** Try it **
Print the records below from the first line through the line containing "q0; rewrite Hin; auto].", both included, word for word.
------------------------------------------------
Lemma last_activity_spec objects k :
  match last_activity objects !! k with
  | Some m => (forall q t, (q, t) ∈ objects -> session_of q = k -> t <= m) /\
              exists q, (q, m) ∈ objects /\ session_of q = k
  | None => forall q t, (q, t) ∈ objects -> session_of q <> k
  end.
Proof.
  induction objects as [|[q0 t0] objects IH] using rev_ind.
  - unfold last_activity. cbn [fold_left]. rewrite lookup_empty. intros q t Hin. by apply not_elem_of_nil in Hin.
  - assert (Hin : forall y, y ∈ (objects ++ [(q0, t0)])%list <-> y ∈ objects \/ y = (q0, t0)).
    { intros y. by rewrite elem_of_app, list_elem_of_singleton. }
    rewrite last_activity_app. cbn [fst snd]. destruct (decide (session_of q0 = k)) as [Hk|Hne].
    + subst k. rewrite lookup_insert_eq. destruct (last_activity objects !! session_of q0) as [m|].
      * destruct IH as [Hm (q & Hq & Hs)]. split.
        -- intros q' t [Hx|[= -> ->]]%Hin Hs'; [|lia]. specialize (Hm q' t Hx Hs'). lia.
        -- destruct (Z.max_spec m t0) as [[_ ->]|[_ ->]]; [exists q0|exists q]; rewrite Hin; auto.
      * split; [|exists q0; rewrite Hin; auto].
        intros q t [Hx|[= -> ->]]%Hin Hs; [by destruct (IH q t)|lia].
    + rewrite lookup_insert_ne by done. destruct (last_activity objects !! k) as [m|].
      * destruct IH as [Hm (q & Hq & Hs)]. split; [|exists q; rewrite Hin; auto].
        intros q' t [Hx|[= -> ->]]%Hin Hs'; [by eapply Hm|done].
      * intros q t [Hx|[= -> ->]]%Hin; [by eapply IH|done].
Qed.

(** An abandoned session is one with no recent activity: of a listing, the sweep deletes exactly
    the objects all of whose session's objects, staging and sidecar alike, are older than the
    cutoff. *)
Theorem stale_is_abandoned objects cutoff p t :
  (p, t) ∈ objects ->
  stale (last_activity objects) cutoff (p, t) = true <->
  forall q t', (q, t') ∈ objects -> session_of q = session_of p -> t' <= cutoff.
Proof.
  intros Hp. unfold stale. cbn [fst]. pose proof (last_activity_spec objects (session_of p)) as Hs.
  destruct (last_activity objects !! session_of p) as [m|]; [|by destruct (Hs p t)].
  cbn. rewrite negb_true_iff, Z.ltb_ge. destruct Hs as [Hm (q & Hq & Heq)]. split.
  - intros Hle q' t' Hin Hs. specialize (Hm q' t' Hin Hs). lia.
  - intros H. by apply (H q).
Qed.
------------------------------------------------
** Written solution **
Lemma last_activity_spec objects k :
  match last_activity objects !! k with
  | Some m => (forall q t, (q, t) ∈ objects -> session_of q = k -> t <= m) /\
              exists q, (q, m) ∈ objects /\ session_of q = k
  | None => forall q t, (q, t) ∈ objects -> session_of q <> k
  end.
Proof.
  induction objects as [|[q0 t0] objects IH] using rev_ind.
  - unfold last_activity. cbn [fold_left]. rewrite lookup_empty. intros q t Hin. by apply not_elem_of_nil in Hin.
  - assert (Hin : forall y, y ∈ (objects ++ [(q0, t0)])%list <-> y ∈ objects \/ y = (q0, t0)).
    { intros y. by rewrite elem_of_app, list_elem_of_singleton. }
    rewrite last_activity_app. cbn [fst snd]. destruct (decide (session_of q0 = k)) as [Hk|Hne].
    + subst k. rewrite lookup_insert_eq. destruct (last_activity objects !! session_of q0) as [m|].
      * destruct IH as [Hm (q & Hq & Hs)]. split.
        -- intros q' t [Hx|[= -> ->]]%Hin Hs'; [|lia]. specialize (Hm q' t Hx Hs'). lia.
        -- destruct (Z.max_spec m t0) as [[_ ->]|[_ ->]]; [exists q0|exists q]; rewrite Hin; auto.
      * split; [|exists q0; rewrite Hin; auto].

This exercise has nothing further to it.